Lenvatinib, an FDA-approved first-line oral multi-kinase inhibitor for advanced hepatocellular carcinoma (aHCC), has demonstrated promise for treatment. Nevertheless, findings from the Leap-002 study suggest that the addition of anti-vascular drugs to Lenvatinib may not yield significant improvements in survival rate. This meta-analysis aims to comprehensively assess the effectiveness of Lenvatinib, both as a standalone treatment and in combination with immune checkpoint inhibitors (ICIs), in managing advanced aHCC patients. We retrieved relevant studies published up to March 1, 2023, from databases such as PubMed, the Cochrane Library, Web of Science, and Embase. Subsequently, we conducted an analysis using REVMAN 5.3 and Stata MP 14.0 software, following quality assessment and data extraction procedures. A random effects model was employed to calculate the risk ratio (HR) using a 95% confidence interval (CI). The initial literature search yielded 921 results. However, after multiple rounds of exclusion and the removal of unrelated studies, 26 papers met the screening criteria.

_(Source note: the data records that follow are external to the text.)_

(* ===== verification/FilterExecute.v ===== *)
(** The compile and execute seams ([filter/execute.py]), the ∃-over-provenance item
    filter ([filter/provenance.py]) and the pushdown report ([filter/report.py]). *)
From S2P Require Import Prelude PyValue FilterModel FilterAst FilterPython FilterChronicle.

Local Open Scope string_scope.
Local Open Scope list_scope.

(** ** Leaf inspection *)

Fixpoint iter_leaf_clauses (n : ast) : list ast :=
  match n with
  | Clause _ _ _ => [n]
  | Node _ cs => List.flat_map iter_leaf_clauses cs
  end.

Definition clause_key (l : ast) : string :=
  match l with Clause path _ _ => str_join "." path | Node _ _ => "" end.

Definition filter_leaf_keys (n : ast) : gset string :=
  list_to_set (List.map clause_key (iter_leaf_clauses n)).

Definition has_residual_metadata (n : ast) (consumed : gset string) : bool :=
  bool_decide (filter_leaf_keys n ∖ consumed <> ∅).

Definition filter_constrains_date_key (n : ast) : bool :=
  match n with
  | Node op cs =>
      bool_decide (op = AND) &&
      existsb (fun c =>
        match c with
        | Clause [key] _ _ => String.eqb key "occurred_at" || String.eqb key "created_at"
        | _ => false
        end) cs
  | Clause _ _ _ => false
  end.

(** The string members of an operand list. *)
Definition str_items (l : list value) : list string :=
  List.flat_map (fun v => match v with VStr s => [s] | _ => [] end) l.

(** The loop of [caller_channel_constraint]; [None] is the early [return None]. *)
Fixpoint channel_loop (cs : list ast) (channels : gset string) : result (option (gset string)) :=
  match cs with
  | [] => Ok (Some channels)
  | Clause path op operand :: cs' =>
      if negb (bool_decide (path = ["metadata"; "channel"])) then channel_loop cs' channels
      else
        match op, operand with
        | EQ, VStr s => channel_loop cs' ({[s]} ∪ channels)
        | IN, _ =>
            match py_iter operand with
            | Ok l => channel_loop cs' (list_to_set (str_items l) ∪ channels)
            | Err e => Err e
            end
        | _, _ => Ok None
        end
  | Node _ _ :: cs' => channel_loop cs' channels
  end.

Definition caller_channel_constraint (n : ast) : result (option (gset string)) :=
  match n with
  | Node op cs =>
      if negb (bool_decide (op = AND)) then Ok None
      else
        match channel_loop cs ∅ with
        | Ok (Some channels) => Ok (if bool_decide (channels = ∅) then None else Some channels)
        | r => r
        end
  | Clause _ _ _ => Ok None
  end.

(** ** The Chronicle plan *)

Definition build_compile_context (fm : option (list (string * string))) (mode : unsupported_mode)
  : CompileContext := MkContext fm mode.

Record ChronicleFilterPlan := MkPlan {
  date_bound : ChronicleDateBound;
  pushed_keys : gset string;
  post_filter : pred }.

Section execute.
Context (fromisoformat : string -> option datetime) (isoformat : datetime -> string).
Context (hash : ast -> string).

Definition plan_chronicle_filter (n : ast) : result ChronicleFilterPlan :=
  let ctx := build_compile_context None Split in
  match compile_chronicle hash ctx n with
  | Err e => Err e
  | Ok bound =>
      match compile_python fromisoformat isoformat hash ctx n with
      | Err e => Err e
      | Ok c => Ok (MkPlan (predicate bound) (consumed_keys bound) (predicate c))
      end
  end.

(** [[r for r in records if post_filter(r)]] *)
Fixpoint filter_m {A} (p : A -> result bool) (l : list A) : result (list A) :=
  match l with
  | [] => Ok []
  | x :: l' =>
      match p x with
      | Err e => Err e
      | Ok b =>
          match filter_m p l' with
          | Ok l'' => Ok (if b then x :: l'' else l'')
          | Err e => Err e
          end
      end
  end.

Definition run_chronicle_filter (n : ast) (records : list record) : result (list record) :=
  match plan_chronicle_filter n with
  | Ok plan => filter_m (post_filter plan) records
  | Err e => Err e
  end.
End execute.

(** ** Provenance *)

Definition _PAGE_SIZE : nat := 500.

Definition _DOC_KEYS : gset string :=
  list_to_set ["source_type"; "source_name"; "source_url"; "external_id"; "content_type";
               "source"; "title"].

(** A provenance chunk: its document, the raw record it is, and the four fields the
    dict record copies. *)
Record Chunk := MkChunk {
  ch_document : option Z;
  ch_raw : record;
  ch_occurred_at : value; ch_created_at : value; ch_source_timestamp : value;
  ch_metadata : value }.

(** The document keys of a [DocumentProjection], in the iteration order of the key
    set. *)
Definition projection : Type := list (string * value).

Record Degradation := MkDegradation { dg_component : string; dg_reason : string }.

(** [l[i : i + k]] for [i = 0, k, 2k, ...]; the fuel is the length of the list. *)
Fixpoint pages_fuel {A} (fuel k : nat) (l : list A) : list (list A) :=
  match fuel, l with
  | S fuel', _ :: _ => take k l :: pages_fuel fuel' k (drop k l)
  | _, _ => []
  end.

Definition pages {A} (k : nat) (l : list A) : list (list A) := pages_fuel (length l) k l.

(** [list(dict.fromkeys(l))]: first occurrences, in order. *)
Fixpoint fromkeys (seen : gset Z) (l : list Z) : list Z :=
  match l with
  | [] => []
  | x :: l' => if bool_decide (x ∈ seen) then fromkeys seen l' else x :: fromkeys ({[x]} ∪ seen) l'
  end.

Section provenance.
(** The storage seam: a page of chunks by id, a page of projections by document id;
    [None] where the call raises. *)
Context (get_chunks_batch : list Z -> option (list (Z * Chunk))).
Context (get_document_projections_batch : list Z -> option (list (Z * projection))).
Context (adapter : option (Chunk -> option projection -> record)).

(** [projections] as it is read: the last update of a document wins. *)
Definition proj_get (projections : gmap Z projection) (doc : option Z) : option projection :=
  match doc with Some d => projections !! d | None => None end.

Definition doc_fields (doc : option projection) : list (string * value) :=
  match doc with
  | None => []
  | Some p => filter (fun kv => negb (is_none kv.2) && bool_decide (kv.1 ∈ _DOC_KEYS)) p
  end.

Definition _record_for (ch : Chunk) (needs_docs : bool) (projections : gmap Z projection) : record :=
  let doc := if needs_docs then proj_get projections (ch_document ch) else None in
  match adapter with
  | Some f => f ch doc
  | None =>
      if negb needs_docs then ch_raw ch
      else
        DictRec ([("occurred_at", ch_occurred_at ch); ("created_at", ch_created_at ch);
                  ("source_timestamp", ch_source_timestamp ch);
                  ("metadata", if truthy (ch_metadata ch) then ch_metadata ch else VDict [])]
                 ++ doc_fields doc)
  end.

(** The inner loop over document pages: stops at the first page that raises, keeping
    the updates of the pages before it. *)
Fixpoint hydrate (doc_pages : list (list Z)) (projections : gmap Z projection)
  : bool * gmap Z projection :=
  match doc_pages with
  | [] => (true, projections)
  | page :: rest =>
      match get_document_projections_batch page with
      | None => (false, projections)
      | Some rows => hydrate rest (list_to_map rows ∪ projections)
      end
  end.

(** The document ids to hydrate for a page of chunks. *)
Definition missing_docs (chunks : list (Z * Chunk)) (projections : gmap Z projection) : list Z :=
  fromkeys ∅ (List.flat_map (fun ic =>
    match ch_document ic.2 with
    | Some d => if bool_decide (is_Some (projections !! d)) then [] else [d]
    | None => []
    end) chunks).

Context (predicate : pred) (needs_docs : bool) (component : string).

(** [surviving.update(cid for cid, ch in ... if predicate(...))] *)
Fixpoint survivors (chunks : list (Z * Chunk)) (projections : gmap Z projection)
    (surviving : gset Z) : result (gset Z) :=
  match chunks with
  | [] => Ok surviving
  | (cid, ch) :: rest =>
      match predicate (_record_for ch needs_docs projections) with
      | Err e => Err e
      | Ok b => survivors rest projections (if b then {[cid]} ∪ surviving else surviving)
      end
  end.

(** The page loop, with [break] on a failed fetch. *)
Fixpoint page_loop (ps : list (list Z)) (projections : gmap Z projection) (surviving : gset Z)
  : result (gset Z * list Degradation) :=
  match ps with
  | [] => Ok (surviving, [])
  | page :: rest =>
      match get_chunks_batch page with
      | None => Ok (surviving, [MkDegradation component "provenance_fetch_failed"])
      | Some chunks =>
          let '(ok, projections') :=
            if needs_docs then hydrate (pages _PAGE_SIZE (missing_docs chunks projections)) projections
            else (true, projections) in
          if negb ok then Ok (surviving, [MkDegradation component "document_fetch_failed"])
          else
            match survivors chunks projections' surviving with
            | Err e => Err e
            | Ok surviving' => page_loop rest projections' surviving'
            end
      end
  end.
End provenance.

(** An item is its identity and its [source_chunk_ids]. *)
Record Item := MkItem { it_id : string; it_chunks : list Z }.

Section filter_items.
Context (fromisoformat : string -> option datetime) (isoformat : datetime -> string).
Context (hash : ast -> string).
Context (get_chunks_batch : list Z -> option (list (Z * Chunk))).
Context (get_document_projections_batch : list Z -> option (list (Z * projection))).
Context (adapter : option (Chunk -> option projection -> record)).

Definition kept_items (items : list Item) (surviving : gset Z) : list Item :=
  filter (fun it => existsb (fun cid => bool_decide (cid ∈ surviving)) (it_chunks it)) items.

(** The kept items and the degradations appended. *)
Definition filter_items_by_provenance (items : list Item) (n : ast) (component : string)
  : result (list Item * list Degradation) :=
  match items with
  | [] => Ok ([], [])
  | _ =>
      match compile_python fromisoformat isoformat hash (build_compile_context None Split) n with
      | Err e => Err e
      | Ok c =>
          let needs_docs := bool_decide (filter_leaf_keys n ∩ _DOC_KEYS <> ∅) in
          let ordered_ids := fromkeys ∅ (List.flat_map it_chunks items) in
          match page_loop get_chunks_batch get_document_projections_batch adapter
                  (predicate c) needs_docs component (pages _PAGE_SIZE ordered_ids) ∅ ∅ with
          | Err e => Err e
          | Ok (surviving, degs) => Ok (kept_items items surviving, degs)
          end
      end
  end.
End filter_items.

(** ** The pushdown report *)

Record FilterChannelReport := MkChannelReport {
  cr_pushed : list string; cr_post : list string }.

Record FilterPushdownReport := MkReport {
  rp_pushed_down : bool; rp_post_filtered : bool;
  rp_pushed_keys : list string; rp_post_filtered_keys : list string;
  rp_unenforced_keys : list string; rp_channels : list (string * FilterChannelReport) }.

Record ChannelPlan := MkChannel {
  cp_pushed : gset string; cp_post : gset string; cp_defensive : bool }.

(** [sorted(s)] of a set of strings. *)
Definition sorted_keys (s : gset string) : list string := sort_by (fun x => x) (elements s).

Definition channel_gates (leaf : string) (plan : ChannelPlan) : bool :=
  bool_decide (leaf ∈ cp_pushed plan ∪ cp_post plan).

(** One leaf of the partition loop: in which accumulator it goes. *)
Inductive disposition := Pushed | PostFiltered | Ungated.

#[export] Instance disposition_eq_dec : EqDecision disposition.
Proof. solve_decision. Defined.

Definition leaf_disposition (plans : list ChannelPlan) (leaf : string) : disposition :=
  let gating := filter (fun p => channel_gates leaf p) plans in
  if existsb (fun p => bool_decide (leaf ∈ cp_post p)) gating then PostFiltered
  else match gating with [] => Ungated | _ => Pushed end.

Definition surface_uncovered (surface_sizes : option (list (string * Z))) (covered : gset string) : bool :=
  match surface_sizes with
  | None => false
  | Some sizes =>
      existsb (fun s => Z.ltb 0 (default 0%Z (dict_get s sizes)) && negb (bool_decide (s ∈ covered)))
        ["chunks"; "entities"; "relationships"]
  end.

Definition build_filter_report (n : option ast) (channel_inputs : list (string * ChannelPlan))
    (surface_sizes : option (list (string * Z))) (covered : gset string) : FilterPushdownReport :=
  let channels := List.map (fun '(name, plan) =>
    (name, MkChannelReport (sorted_keys (cp_pushed plan)) (sorted_keys (cp_post plan)))) channel_inputs in
  let plans := List.map snd channel_inputs in
  let any_defensive := existsb cp_defensive plans in
  let all_leaves : gset string :=
    match n with
    | Some (Node op (c :: cs)) => filter_leaf_keys (Node op (c :: cs))
    | _ => ∅
    end in
  if bool_decide (all_leaves = ∅) then MkReport false any_defensive [] [] [] channels
  else
    let pushed0 := filter (fun l => leaf_disposition plans l = Pushed) all_leaves in
    let post0 := filter (fun l => leaf_disposition plans l = PostFiltered) all_leaves in
    let surface := if surface_uncovered surface_sizes covered then all_leaves else ∅ in
    let pushed := pushed0 ∖ surface in
    let post := post0 ∖ surface in
    MkReport
      (bool_decide (post = ∅) && bool_decide (pushed = all_leaves))
      (negb (bool_decide (post = ∅)) || any_defensive)
      (sorted_keys pushed) (sorted_keys post)
      (sorted_keys ((all_leaves ∖ pushed ∖ post) ∪ surface)) channels.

After a thorough examination of the full texts, we found that 8 studies met the analysis criteria. The combination of Lenvatinib with ICIs demonstrated significant improvement in overall survival (OS) (HR=1.53, 95% CI: 1.34-1.74; P<0.001) and progression-free survival (PFS) (HR=1.51, 95% CI: 1.34-1.72; P<0.001). Furthermore, subgroup analysis, categorized by the duration of follow-up, revealed that for the 3-year combined OS (HR=2.21, 95% CI: 1.79-2.73; Z=7.40, P<0.05), the combination therapy significantly outperformed monotherapy, leading to a 2.21-fold increase in OS for patients during the 3-year follow-up period. Nevertheless, for non-3-year combinations (HR=1.206, 95% CI: 1.020-1.425; Z=2.19, P<0.05), there was merely a 1.206-fold increase in effectiveness compared to single therapy for follow-ups of both longer and shorter durations. This might be attributed to the insufficient representation of HBV-related aHCC cases and the Asian population in the study, along with the increased availability of second-line treatment options for advanced cancer, which can influence the observed effectiveness of immunotherapy.